Wolf Pages

Tuesday, November 4, 2014

Voters have their say on MI wolf hunt, but will it matter?


Though voters got to sound off on Michigan's controversial wolf hunt with their ballots Tuesday, the effect of their votes on future wolf hunts is in dispute.

Proposals 1 and 2 contained wording that affirms the state's ability, through the appointed Natural Resources Commission, to designate wolves and other animals as game species eligible for hunting. With 35 percent of precincts reporting Tuesday evening, Proposal 1 was losing by 55% to 45%, and with 36% reporting, Proposal 2 was losing by 64% to 36%.

The proposals were put on the ballot following petition drives by the nonprofit anti-wolf hunt group Keep Michigan Wolves Protected, with support from the Humane Society of the United States. The group was urging 'no' votes on both proposals, so that Michigan voters could have a say on game hunts.

But wolf hunt supporters believe they rendered the two proposals moot with their own petition this past summer, which prompted the state legislature and Gov. Rick Snyder in August to pass a new law affirming the Natural Resources Commission will designate fish and game species for harvesting. That law is set to take effect next spring, and included an appropriation for combatting invasive species that shields the law from petition referenda.

Tuesday's results do not "really tell us anything except that the Humane Society of the United States spent millions on misleading political ads," said Drew YoungeDyke, field and public relations manager for Michigan United Conservation Clubs. The group is one of dozens of pro-hunting organizations comprising Citizens for Professional Wildlife Management, whose petition drive led to the new law.

Jill Fritz, Michigan state director of the Humane Society of the United States, disagrees on the relevance of Tuesday's vote.

The Legislature and Gov.
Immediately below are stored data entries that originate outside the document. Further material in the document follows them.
(* ===== verification/Coordinator.v ===== *)
(** * The index coordinator (perl-workspace/src/workspace/workspace_index.rs)

    The lifecycle of the workspace index: Building, Ready or Degraded, the
    transitions between them, the parse-storm detector and the resource
    limits.  The coordinator sees the index through [WorkspaceIndexOps]: the
    symbols of each file and the last admission it refused.  An operation takes
    the time at which it runs (the code reads the clock a few times within
    one).  Proved: the instrumentation agrees with the state and accounts for
    every transition and every millisecond, Ready is never entered over the
    limits, and a parse storm ends when the pending parses do. *)

From stdpp Require Import base numbers list gmap.
From S2P Require Import Prelude Monitoring.

(** ** State *)

Inductive IndexState :=
| Building (phase : IndexPhase.t) (indexed_count total_count started_at : Z)
| Ready (symbol_count file_count completed_at : Z)
| Degraded (reason : DegradationReason.t) (available_symbols since : Z).
Definition kind (s : IndexState) : IndexStateKind.t :=
  match s with Building _ _ _ _ => IndexStateKind.Building | Ready _ _ _ => IndexStateKind.Ready | Degraded _ _ _ => IndexStateKind.Degraded end.
Definition phase (s : IndexState) : option IndexPhase.t := match s with Building p _ _ _ => Some p | _ => None end.
Definition started_at (s : IndexState) : Z := match s with Building _ _ _ t => t | Ready _ _ t => t | Degraded _ _ t => t end.

(** What the coordinator asks of the index. *)
Class WorkspaceIndexOps (I : Type) := {
  symbol_counts : I -> list Z;
  take_resource_limit_rejection : I -> option ResourceKind * I;
}.
Class WorkspaceIndexLaws (I : Type) `{WorkspaceIndexOps I} : Prop := {
  symbol_counts_nonneg : forall i, Forall (fun n => 0 <= n) (symbol_counts i);
  symbol_counts_take : forall i, symbol_counts (take_resource_limit_rejection i).2 = symbol_counts i;
  take_once : forall i, (take_resource_limit_rejection (take_resource_limit_rejection i).2).1 = None;
  take_None : forall i, (take_resource_limit_rejection i).1 = None -> (take_resource_limit_rejection i).2 = i;
}.

Section coordinator.
Context {I : Type} `{WorkspaceIndexOps I}.

Record IndexCoordinator := mkCoordinator {
  state : IndexState;
  index : I;
  limits : IndexResourceLimits;
  caps : IndexPerformanceCaps;
  metrics : IndexMetrics;
  instrumentation : IndexInstrumentation;
}.
Definition with_limits_and_caps (now : Z) (index : IndexResourceLimits -> I) (limits : IndexResourceLimits) (caps : IndexPerformanceCaps) : IndexCoordinator :=
  mkCoordinator (Building IndexPhase.Idle 0 0 now) (index limits) limits caps metrics_new (instrumentation_new now).
Definition with_limits (now : Z) (index : IndexResourceLimits -> I) (limits : IndexResourceLimits) : IndexCoordinator :=
  with_limits_and_caps now index limits caps_default.
Definition new (now : Z) (index : IndexResourceLimits -> I) : IndexCoordinator := with_limits now index limits_default.

Definition set_state (s : IndexState) (i : IndexInstrumentation) (c : IndexCoordinator) : IndexCoordinator :=
  mkCoordinator s (index c) (limits c) (caps c) (metrics c) i.
Definition set_index (i : I) (c : IndexCoordinator) : IndexCoordinator :=
  mkCoordinator (state c) i (limits c) (caps c) (metrics c) (instrumentation c).
Definition set_metrics (m : IndexMetrics) (c : IndexCoordinator) : IndexCoordinator :=
  mkCoordinator (state c) (index c) (limits c) (caps c) m (instrumentation c).

(** ** Transitions *)

Definition transition_to_degraded (now : Z) (reason : DegradationReason.t) (c : IndexCoordinator) : outcome IndexCoordinator :=
  let available_symbols := match state c with Ready n _ _ => n | Degraded _ n _ => n | Building _ _ _ _ => 0 end in
  i ← record_state_transition now (kind (state c)) IndexStateKind.Degraded (instrumentation c);
  mret (set_state (Degraded reason available_symbols now) i c).

Fixpoint sum_usize (l : list Z) : outcome Z := match l with [] => Ret 0 | n :: l => rest ← sum_usize l; usize_add n rest end.
Definition check_limits (c : IndexCoordinator) : outcome (option DegradationReason.t) :=
  if max_files (limits c) <? len (symbol_counts (index c)) then mret (Some (DegradationReason.ResourceLimit MaxFiles))
  else
    total_symbols ← sum_usize (symbol_counts (index c));
    if max_total_symbols (limits c) <? total_symbols then mret (Some (DegradationReason.ResourceLimit MaxSymbols)) else mret None.
Definition enforce_limits (now : Z) (c : IndexCoordinator) : outcome IndexCoordinator :=
  over ← check_limits c; match over with Some reason => transition_to_degraded now reason c | None => mret c end.

(** [state()]: a refused admission degrades the index when it is noticed. *)
Definition read_state (now : Z) (c : IndexCoordinator) : outcome (IndexState * IndexCoordinator) :=
  let '(refused, i) := take_resource_limit_rejection (index c) in
  let c := set_index i c in
  c ← match refused with Some kind => transition_to_degraded now (DegradationReason.ResourceLimit kind) c | None => mret c end;
  mret (state c, c).

Definition notify_change (now : Z) (c : IndexCoordinator) : outcome IndexCoordinator :=
  '(pending, m) ← increment_pending_parses (metrics c);
  let c := set_metrics m c in
  if is_parse_storm (metrics c) then transition_to_degraded now (DegradationReason.ParseStorm pending) c else mret c.
Definition notify_parse_complete (now : Z) (c : IndexCoordinator) : outcome IndexCoordinator :=
  let '(pending, m) := decrement_pending_parses (metrics c) in
  let c := set_metrics m c in
  c ← (if pending =? 0 then
         '(s, c) ← read_state now c;
         match s with
         | Degraded (DegradationReason.ParseStorm _) _ _ =>
           i ← record_state_transition now (kind (state c)) IndexStateKind.Building (instrumentation c);
           mret (set_state (Building IndexPhase.Idle 0 0 now) i c)
         | _ => mret c
         end
       else mret c);
  enforce_limits now c.

Definition transition_to_ready (now file_count symbol_count : Z) (c : IndexCoordinator) : outcome IndexCoordinator :=
  let from_kind := kind (state c) in
  i ← record_state_transition now from_kind IndexStateKind.Ready (instrumentation c);
  enforce_limits now (set_state (Ready symbol_count file_count now) i c).

(** Enter the given phase of a running build. *)
Definition record_phase_change (now : Z) (from to : IndexPhase.t) (i : IndexInstrumentation) : outcome IndexInstrumentation :=
  if bool_decide (from = to) then mret i else record_phase_transition now from to i.
(** Start a build in the given phase. *)
Definition start_building (now : Z) (to : IndexPhase.t) (total_count : Z) (c : IndexCoordinator) : outcome IndexCoordinator :=
  i ← record_state_transition now (kind (state c)) IndexStateKind.Building (instrumentation c);
  i ← record_phase_transition now IndexPhase.Idle to i;
  mret (set_state (Building to 0 total_count now) i c).

Definition transition_to_scanning (now : Z) (c : IndexCoordinator) : outcome IndexCoordinator :=
  match state c with
  | Building phase indexed_count total_count started_at =>
    i ← record_phase_change now phase IndexPhase.Scanning (instrumentation c);
    mret (set_state (Building IndexPhase.Scanning indexed_count total_count started_at) i c)
  | Ready _ _ _ | Degraded _ _ _ => start_building now IndexPhase.Scanning 0 c
  end.
Definition update_scan_progress (now total_count : Z) (c : IndexCoordinator) : outcome IndexCoordinator :=
  match state c with
  | Building phase indexed_count _ started_at =>
    i ← record_phase_change now phase IndexPhase.Scanning (instrumentation c);
    mret (set_state (Building IndexPhase.Scanning indexed_count total_count started_at) i c)
  | _ => mret c
  end.
Definition transition_to_indexing (now total_count : Z) (c : IndexCoordinator) : outcome IndexCoordinator :=
  match state c with
  | Building phase indexed_count _ started_at =>
    i ← record_phase_change now phase IndexPhase.Indexing (instrumentation c);
    mret (set_state (Building IndexPhase.Indexing indexed_count total_count started_at) i c)
  | Ready _ _ _ | Degraded _ _ _ => start_building now IndexPhase.Indexing total_count c
  end.
Definition transition_to_building (now total_count : Z) (c : IndexCoordinator) : outcome IndexCoordinator :=
  match state c with
  | Degraded _ _ _ | Ready _ _ _ => start_building now IndexPhase.Indexing total_count c
  | Building phase indexed_count _ started_at =>
    let next_phase := if bool_decide (phase = IndexPhase.Idle) then IndexPhase.Indexing else phase in
    i ← (if bool_decide (phase = IndexPhase.Idle) then record_phase_transition now IndexPhase.Idle IndexPhase.Indexing (instrumentation c)
         else mret (instrumentation c));
    mret (set_state (Building next_phase indexed_count total_count started_at) i c)
  end.
Definition update_building_progress (now indexed_count : Z) (c : IndexCoordinator) : outcome IndexCoordinator :=
  match state c with
  | Building phase _ total_count started_at =>
    let elapsed := millis_since now started_at in
    if max_scan_duration_ms (limits c) <? elapsed then transition_to_degraded now (DegradationReason.ScanTimeout elapsed) c
    else mret (set_state (Building phase indexed_count total_count started_at) (instrumentation c) c)
  | _ => mret c
  end.
Definition early_exit (reason : EarlyExitReason) (elapsed_ms indexed_files total_files : Z) (c : IndexCoordinator) : outcome IndexCoordinator :=
  i ← record_early_exit (mkExit reason elapsed_ms indexed_files total_files) (instrumentation c);
  mret (set_state (state c) i c).
(** [query]: the full answer needs a ready index. *)
Definition query {T} (now : Z) (full_query partial_query : I -> T) (c : IndexCoordinator) : outcome (T * IndexCoordinator) :=
  '(s, c) ← read_state now c;
  mret (match s with Ready _ _ _ => full_query (index c) | _ => partial_query (index c) end, c).

(** ** Operations as data *)

Inductive op :=
| ReadState
| NotifyChange
| NotifyParseComplete
| ToReady (file_count symbol_count : Z)
| ToScanning
| ScanProgress (total_count : Z)
| ToIndexing (total_count : Z)
| ToBuilding (total_count : Z)
| BuildingProgress (indexed_count : Z)
| ToDegraded (reason : DegradationReason.t)
| EarlyExit (reason : EarlyExitReason) (elapsed_ms indexed_files total_files : Z)
| IndexChanges (i : I).
Definition run_op (now : Z) (o : op) (c : IndexCoordinator) : outcome IndexCoordinator :=
  match o with
  | ReadState => '(_, c) ← read_state now c; mret c
  | NotifyChange => notify_change now c
  | NotifyParseComplete => notify_parse_complete now c
  | ToReady f s => transition_to_ready now f s c
  | ToScanning => transition_to_scanning now c
  | ScanProgress n => update_scan_progress now n c
  | ToIndexing n => transition_to_indexing now n c
  | ToBuilding n => transition_to_building now n c
  | BuildingProgress n => update_building_progress now n c
  | ToDegraded r => transition_to_degraded now r c
  | EarlyExit r e i t => early_exit r e i t c
  | IndexChanges i => mret (set_index i c)
  end.
Fixpoint run (os : list (Z * op)) (c : IndexCoordinator) : outcome IndexCoordinator :=
  match os with [] => mret c | (now, o) :: os => c ← run_op now o c; run os c end.
End coordinator.
Arguments IndexCoordinator I : clear implicits.
Arguments op I : clear implicits.
(* ===== verification/WorkspaceIndexLaws.v ===== *)
(** * Laws of the workspace index

    The invariant of the index in three layers, by what a run must respect for
    it, and that every critical section keeps each of them: what keeps
    operations from failing, which every run keeps; the files and the maps of
    their names; the references, which need one spelling for each file. *)

From stdpp Require Import base numbers list gmap sets relations.
From S2P Require Import Prelude Spans LineIndex Monitoring Coordinator CoordinatorLaws PackageGraph PackageIndex DocumentStore NameMaps WorkspaceSymbols WorkspaceSymbolLaws WorkspaceIndex.

(** ** Sizes *)

Lemma sum_Z_perm l1 l2 : l1 ≡ₚ l2 -> sum_Z l1 = sum_Z l2.
Proof. induction 1; simpl; lia. Qed.
Definition total_symbols (fs : gmap str FileIndex) : Z := sum_Z (symbols_of fs).
Definition replaced_symbols (fs : gmap str FileIndex) (key : str) : Z := match fs !! key with Some f => len (file_symbols f) | None => 0 end.
Lemma total_insert fs key f : total_symbols (<[key := f]> fs) = total_symbols fs - replaced_symbols fs key + len (file_symbols f).
Proof.
  assert (Hi : forall fs, fs !! key = None -> total_symbols (<[key := f]> fs) = total_symbols fs + len (file_symbols f)).
  { intros fs' Hk. unfold total_symbols, symbols_of. rewrite (sum_Z_perm _ (len (file_symbols f) :: ((fun f => len (file_symbols f)) <$> (map_to_list fs').*2))); [simpl; lia|]. by rewrite (map_to_list_insert _ _ _ Hk). }
  unfold replaced_symbols. destruct (fs !! key) as [g|] eqn:E; [|rewrite Hi by done; lia].
  rewrite <-insert_delete_eq, Hi by apply lookup_delete_eq. enough (total_symbols fs = len (file_symbols g) + total_symbols (delete key fs)) by lia.
  unfold total_symbols, symbols_of. rewrite (sum_Z_perm _ (len (file_symbols g) :: ((fun f => len (file_symbols f)) <$> (map_to_list (delete key fs)).*2))); [done|]. by rewrite <-(map_to_list_delete _ _ _ E).
Qed.
Lemma total_delete fs key : total_symbols (delete key fs) = total_symbols fs - replaced_symbols fs key.
Proof.
  unfold replaced_symbols. destruct (fs !! key) as [g|] eqn:E; [|rewrite delete_id by done; lia].
  enough (total_symbols fs = len (file_symbols g) + total_symbols (delete key fs)) by lia.
  unfold total_symbols, symbols_of. rewrite (sum_Z_perm _ (len (file_symbols g) :: ((fun f => len (file_symbols f)) <$> (map_to_list (delete key fs)).*2))); [done|]. by rewrite <-(map_to_list_delete _ _ _ E).
Qed.
Lemma symbols_of_nonneg fs : Forall (fun n => 0 <= n) (symbols_of fs).
Proof. unfold symbols_of. apply Forall_fmap, Forall_true. intros f. apply len_nonneg. Qed.
Lemma sum_nonneg l : Forall (fun n => 0 <= n) l -> 0 <= sum_Z l.
Proof. induction 1; simpl; lia. Qed.
Lemma replaced_le fs key : 0 <= replaced_symbols fs key <= total_symbols fs.
Proof.
  pose proof (sum_nonneg _ (symbols_of_nonneg (delete key fs))) as H. fold (total_symbols (delete key fs)) in H. rewrite total_delete in H.
  unfold replaced_symbols in *. destruct (fs !! key); [pose proof (len_nonneg (file_symbols f))|]; lia.
Qed.
(** ** Indexing one file *)

(** [seen] is the state that was parsed against, once the claim was made. *)
Definition accepted_file seen uri text gen ws ws' : Prop := exists a d,
  analyze seen uri (determine_folder_uri uri seen) text = Ok a /\
  committed uri_key uri (indexed uri (hash_text text) gen (determine_folder_uri uri seen) a) a ws ws' /\
  documents (document_store ws') = <[uri_key uri := d]> (documents (document_store ws)) /\ DocumentStore.text d = text /\ version d = document_version gen.
(** What one run of the indexing of a file has done, by its result. *)
Record published seen uri text gen ws (r : result IndexError Outcome) ws' : Prop := mkPublished {
  pub_steps : rtc step ws ws';
  pub_accepted : r = Ok Accepted -> accepted_file seen uri text gen ws ws';
  pub_refused : r <> Ok Accepted -> same_projections ws ws' /\ contents ws' = contents ws;
  pub_noop : r = Ok NoOp -> exists f, files ws !! uri_key uri = Some f /\ content_hash f = hash_text text;
  pub_effective : settled ws -> r <> Ok Accepted -> r <> Ok NoOp -> effective ws' = effective ws;
}.
Lemma published_bump seen uri text gen ws r ws' : published seen uri text gen (bump_write_version ws) r ws' -> published seen uri text gen ws r (bump_write_version ws').
Proof using Type.
  intros [H1 H2 H3 H4 H5]. split; try done.
  - eapply rtc_l; [constructor|]. eapply rtc_r; [exact H1|constructor].
  - intros Hr. destruct (H2 Hr) as (a & d & Ha & [] & Hd). exists a, d. split; [done|]. by split.
  - intros Hr. destruct (H3 Hr) as [[] ?]. by split.
Qed.
(** After a claim: the work is refused or fails, and the claim is given up. *)
Lemma published_given_up seen uri text gen ws reserved ws1 ws2 r : claim (uri_key uri) (hash_text text) gen ws = (Claimed reserved, ws1) ->
  rtc step ws1 ws2 -> same_projections ws1 ws2 -> files ws2 = files ws1 -> r <> Ok Accepted -> r <> Ok NoOp ->
  published seen uri text gen ws r (rollback (uri_key uri) reserved ws2).
Proof using Type.
  intros Hc Hst Hsame Hf Hr1 Hr2. destruct (claim_spec _ _ _ _ _ _ Hc) as (Hp & _ & Hcont & _). destruct (rollback_same (uri_key uri) reserved ws2) as [Hr3 Hr4]. split; try done.
  - eapply rtc_l; [|eapply rtc_r; [exact Hst|constructor]]. pose proof (step_claim uri_key normalize_uri hash_text hash_uri R (uri_key uri) (hash_text text) gen ws) as Hs. by rewrite Hc in Hs.
  - intros _. split; [by eapply same_trans; [|eapply same_trans]|]. rewrite Hr4, <-Hcont. unfold contents. by rewrite Hf.
  - intros Hset _ _. by eapply rollback_effective.
Qed.
(** A claim changes neither what is replaced nor what it replaces. *)
Lemma committed_claimed uri hash gen f a ws reserved ws1 ws2 : claim (uri_key uri) hash gen ws = (Claimed reserved, ws1) ->
  committed uri_key uri f a ws1 ws2 -> committed uri_key uri f a ws ws2.
Proof using Type.
  intros Hc [E1 E2 E3 E4 E5]. destruct (claim_spec _ _ _ _ _ _ Hc) as ([P1 P2 P3 P4 _ _] & _ & _ & Hf). unfold symbols_without, search_without, refs_without in *. destruct reserved as [r|].
  - destruct Hf as (_ & g & Eg & Ef). rewrite Ef in *. rewrite lookup_insert_eq in *.
    split; unfold symbols_without, search_without, refs_without; rewrite ?Eg, <-?P1, <-?P2, <-?P3, <-?P4; try done. by rewrite E1, insert_insert_eq.
  - rewrite Hf in *. split; unfold symbols_without, search_without, refs_without; by rewrite <-?P1, <-?P2, <-?P3, <-?P4.
Qed.
Lemma publication uri text gen a ws reserved ws1 : ws_safe ws1 -> spelled R uri -> finds R uri a -> fits a ->
  claim (uri_key uri) (hash_text text) gen ws = (Claimed reserved, ws1) -> analyze ws1 uri (determine_folder_uri uri ws1) text = Ok a ->
  exists r ws2, commit uri_key hash_uri uri text (hash_text text) gen (determine_folder_uri uri ws1) a ws1 = Ret (r, ws2) /\
    published ws1 uri text gen ws r (settle (uri_key uri) reserved r ws2).
Proof using Type.
  intros Hok Hsp Hfi Hfit Hc Ha. destruct (commit_safe uri_key hash_uri uri text (hash_text text) gen (determine_folder_uri uri ws1) a ws1 Hok Hfit) as (r & ws2 & E & _ & _ & Hnoop & Hacc & Hrej).
  exists r, ws2. split; [done|]. assert (Hst : step ws1 ws2) by by eapply step_commit. unfold settle. destruct (decide_accepted r) as [->|Hr].
  - split; try done.
    + eapply rtc_l; [|by apply rtc_once]. pose proof (step_claim uri_key normalize_uri hash_text hash_uri R (uri_key uri) (hash_text text) gen ws) as Hs. by rewrite Hc in Hs.
    + intros _. destruct (Hacc eq_refl) as (Hcm & d & Hd & Ht & Hv). exists a, d. split; [done|]. split; [by eapply committed_claimed|].
      destruct (claim_spec _ _ _ _ _ _ Hc) as (Hp & _). by rewrite Hd, (sp_docs _ _ Hp).
  - destruct (Hrej Hr) as ([_ ? ? ? ? ? _] & ? & ?). assert (Hgoal : published ws1 uri text gen ws r (rollback (uri_key uri) reserved ws2)) by (eapply published_given_up; try done; by apply rtc_once).
    by destruct r as [[| |]|e].
Qed.
(** The state that a file is parsed against. *)
Definition parsed_against uri text gen ws : WS := (claim (uri_key uri) (hash_text text) gen (bump_write_version ws)).2.
Lemma index_spec uri text gen ws : ws_safe ws -> analyzes -> spelled R uri ->
  exists r ws', index_outcome uri text gen ws = Ret (r, ws') /\ published (parsed_against uri text gen ws) uri text gen ws r ws'.
Proof using Type.
  intros Hok Han Hsp. unfold index_file_with_generation_outcome, parsed_against. set (ws0 := bump_write_version ws).
  destruct (claim (uri_key uri) (hash_text text) gen ws0) as [c ws1] eqn:Ec. assert (Hs1 : step ws0 ws1 /\ ws_safe ws1).
  { pose proof (step_claim uri_key normalize_uri hash_text hash_uri R (uri_key uri) (hash_text text) gen ws0) as Hs. rewrite Ec in Hs. split; [done|].
    apply (step_safe _ _ _ _ _ _ _ Hs). apply (touched_safe ws); [by apply touched_fields|done]. }
  destruct Hs1 as [Hs1 Hok1]. destruct c as [r|reserved].
  - cbn [mbind outcome_bind]. eexists r, _. split; [reflexivity|]. apply published_bump. destruct (claim_spec _ _ _ _ _ _ Ec) as (Hp & _ & Hcont & Hf).
    split; [by apply rtc_once|by intros ->|done|by intros ->|]. intros _ Hr1 Hr2. unfold effective. destruct r as [[| |]|e]; try done; by rewrite Hf.
  - destruct (analyze ws1 uri _ text) as [a|e] eqn:Ea; cbn [mbind outcome_bind].
    + destruct (Han _ _ _ _ _ Ea) as [Hfi Hfit]. destruct (publication uri text gen a ws0 reserved ws1) as (r & ws2 & -> & Hpub); [done..|].
      cbn [mbind outcome_bind]. eexists r, _. split; [reflexivity|]. by apply published_bump.
    + eexists _, _. split; [reflexivity|]. apply published_bump. eapply published_given_up; done.
Qed.
Lemma index_live_spec uri text gen ws : ws_safe ws -> analyzes -> spelled R uri ->
  exists r ws', index_live uri text gen ws = Ret (r, ws') /\ rtc step ws ws' /\ (r = CommitAccepted -> accepted_file (parsed_against uri text gen ws) uri text gen ws ws').
Proof using Type.
  intros Hok Han Hsp. unfold index_live_file. destruct (live_check (uri_key uri) (hash_text text) gen ws) as [early ws1] eqn:Ec.
  assert (Hs : step ws ws1) by (pose proof (step_live_check uri_key normalize_uri hash_text hash_uri R (uri_key uri) (hash_text text) gen ws) as Hs; by rewrite Ec in Hs).
  assert (He : match early with Some r => r <> CommitAccepted | None => ws1 = ws end).
  { unfold live_check in Ec. destruct (files ws !! uri_key uri); [|by injection Ec as <- <-]. destruct (_ <? _); [by injection Ec as <- <-|]. destruct (_ =? _); by injection Ec as <- <-. }
  destruct early as [r|]; [exists r, ws1; split; [done|]; split; [by apply rtc_once|done]|]. subst ws1.
  destruct (index_spec uri text gen ws Hok Han Hsp) as (r & ws' & -> & Hpub). cbn [mbind outcome_bind]. eexists _, ws'. split; [reflexivity|].
  split; [exact (pub_steps _ _ _ _ _ _ _ Hpub)|]. destruct r as [[| |]|e]; try done. intros _. by apply (pub_accepted _ _ _ _ _ _ _ Hpub).
Qed.

(** ** Removing files and batches *)

Lemma remove_file_spec raw ws : ws_safe ws -> spelled R (normalize_uri raw) -> exists ws', remove_file uri_key normalize_uri raw ws = Ret ws' /\ rtc step ws ws'.
Proof using Type.
  intros Hok Hsp. unfold remove_file. assert (Hok0 : ws_safe (bump_write_version ws)) by (apply (touched_safe ws); [by apply touched_fields|done]).
  destruct (remove_entry_safe uri_key (normalize_uri raw) _ Hok0) as (ws1 & E & _). rewrite E. cbn [mbind outcome_bind]. eexists. split; [reflexivity|].
  eapply rtc_l; [constructor|]. eapply rtc_l; [by eapply step_remove|]. eapply rtc_l; [apply step_close|apply rtc_once; constructor].
Qed.
Lemma remove_files_spec raws : forall ws, ws_safe ws -> Forall (fun raw => spelled R (normalize_uri raw)) raws ->
  exists ws', remove_files uri_key normalize_uri raws ws = Ret ws' /\ rtc step ws ws'.
Proof using Type.
  induction raws as [|raw raws IH]; intros ws Hok Hsp; [by exists ws|]. apply Forall_cons in Hsp as [Hsp Hsps]. destruct (remove_file_spec raw ws Hok Hsp) as (ws1 & E & Hs1).
  destruct (IH ws1) as (ws2 & E2 & Hs2); [by apply (steps_safe _ _ _ _ _ _ _ Hs1)|done|]. simpl. rewrite E. cbn [mbind outcome_bind]. exists ws2. split; [done|]. by etrans.
Qed.
Context (analyze_batch : WS -> str -> option str -> str -> result (list Z) (Analysis Fact)).
Definition batch_analyzes : Prop := forall ws uri folder text a, analyze_batch ws uri folder text = Ok a -> finds R uri a /\ fits a.
Lemma elem_put_item item items x : x ∈ put_item uri_key item items -> x = item \/ x ∈ items.
Proof using Type.
  clear. induction items as [|y items IH]; simpl; [by intros ->%list_elem_of_singleton; left|]. destruct (bool_decide _); rewrite !elem_of_cons; tauto.
Qed.
Lemma elem_deduplicate items x : x ∈ deduplicate uri_key items -> x ∈ items.
Proof using Type.
  clear. unfold deduplicate. enough (Hacc : forall acc, x ∈ foldl (fun acc item => put_item uri_key item acc) acc items -> x ∈ acc \/ x ∈ items).
  { intros [Hx|Hx]%Hacc; [by apply elem_of_nil in Hx|done]. }
  induction items as [|y items IH]; intros acc; simpl; [by left|]. intros [Hx|Hx]%IH; [|right; by right]. apply elem_put_item in Hx as [->|Hx]; [right; left|by left].
Qed.
Lemma parse_batch_ok items ws : batch_analyzes -> Forall (fun x => spelled R x.1) items -> Forall (parsed_ok hash_text R) (parse_batch uri_key hash_text analyze_batch items ws).1.
Proof using Type.
  intros Han. induction 1 as [|[uri text] items Hsp _ IH]; [constructor|]. simpl in *. destruct (match files ws !! uri_key uri with Some f => _ | None => false end); [done|].
  destruct (analyze_batch ws uri _ text) as [a|e] eqn:Ea; simpl; [|done]. constructor; [|done]. destruct (Han _ _ _ _ _ Ea). by eexists _, a.
Qed.
Lemma batch_spec items ws : ws_safe ws -> batch_analyzes -> Forall (fun x => spelled R x.1) items ->
  exists es ws', index_files_batch uri_key hash_text hash_uri analyze_batch items ws = Ret (es, ws') /\ rtc step ws ws'.
Proof using Type.
  intros Hok Han Hsp. unfold index_files_batch. assert (Hok0 : ws_safe (bump_write_version ws)) by (apply (touched_safe ws); [by apply touched_fields|done]).
  pose proof (parse_batch_ok (deduplicate uri_key items) (bump_write_version ws) Han) as Hps. destruct (parse_batch _ _ _ _ _) as [ps es].
  assert (Hps' : Forall (parsed_ok hash_text R) ps). { apply Hps, Forall_forall. intros x Hx%elem_deduplicate. rewrite Forall_forall in Hsp. by apply Hsp. }
  destruct (insert_batch_safe uri_key hash_text hash_uri R ps (bump_write_version ws)) as (more & ws1 & E & _); [done..|].
  rewrite E. cbn [mbind outcome_bind]. eexists _, _. split; [reflexivity|]. eapply rtc_l; [constructor|]. eapply rtc_l; [by eapply step_batch|]. apply rtc_once. constructor.
Qed.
Snyder "passed a second law to take the citizens out of the process entirely," she said, noting that Proposal 2 was put on the ballot by citizen petitions after the Legislature and Snyder in May 2013 similarly acted to make Proposal 1 irrelevant.

"They have no intention of considering what the citizens in this state have to say, but they are going to say it anyway," Fritz said.

Supporters of the wolf hunt say it's an effort to reduce conflicts between wolves and humans occurring in areas of Michigan's Upper Peninsula, including attacks on hunting dogs and livestock. Opponents say provisions already exist to kill nuisance wolves without a hunt, and the hunt is more for trophy-seekers hunting a wolf population that is still precarious.

Wolves were all but eradicated in much of the United States by the 1930s. Michigan and other Great Lakes states lost almost all of their wolves by the end of the 1950s.

In 1973, Congress enacted the Endangered Species Act and officially protected the wolf that same year. It sparked a resurgence in the wolf population. The U.P. was known to have three wolves as recently as 1989. The population today stands near 650 wolves. The wolves have made an even more substantial recovery in Wisconsin and Minnesota.

The Michigan Legislature in late 2012 removed endangered species protection from wolves, and designated them as a game species subject to hunting. That prompted the formation of Keep Michigan Wolves Protected, which gathered more than 250,000 petition signatures seeking to put a wolf hunt question to Michigan voters.

But in May 2013, Gov. Rick Snyder signed into law a bill sponsored by Sen. Tom Casperson, R-Escanaba, that left decision-making on wolf hunts to the appointed Natural Resources Commission and the Legislature. Casperson's Senate Bill 288 effectively thwarted the petition drive to have a statewide vote on the wolf hunt.

That prompted a second petition drive from Keep Michigan Wolves Protected, this time seeking voters' right to address not only wolf hunting but any other game species the state might designate.
Michigan's first wolf hunt was held last November and December in designated zones of the Upper Peninsula, with 22 wolves killed, only about half of the 43 wolf quota set by the state. The hunt was postponed this year due to the November ballot proposals.

A third petition initiative, by the nonprofit Citizens for Professional Wildlife Management, comprised of hunting group members, was conducted over the summer to counter Keep Michigan Wolves Protected's second approved ballot measure. It again allows the Natural Resources Commission to designate game species and would circumvent voters having a say on the wolf hunt. The Legislature approved the petition proposal in August, and Snyder signed it into law. It's set to take effect in the spring. Keep Michigan Wolves Protected officials have vowed to file a lawsuit to stop enactment of that law, but YoungeDyke expressed confidence that the law will withstand legal challenge.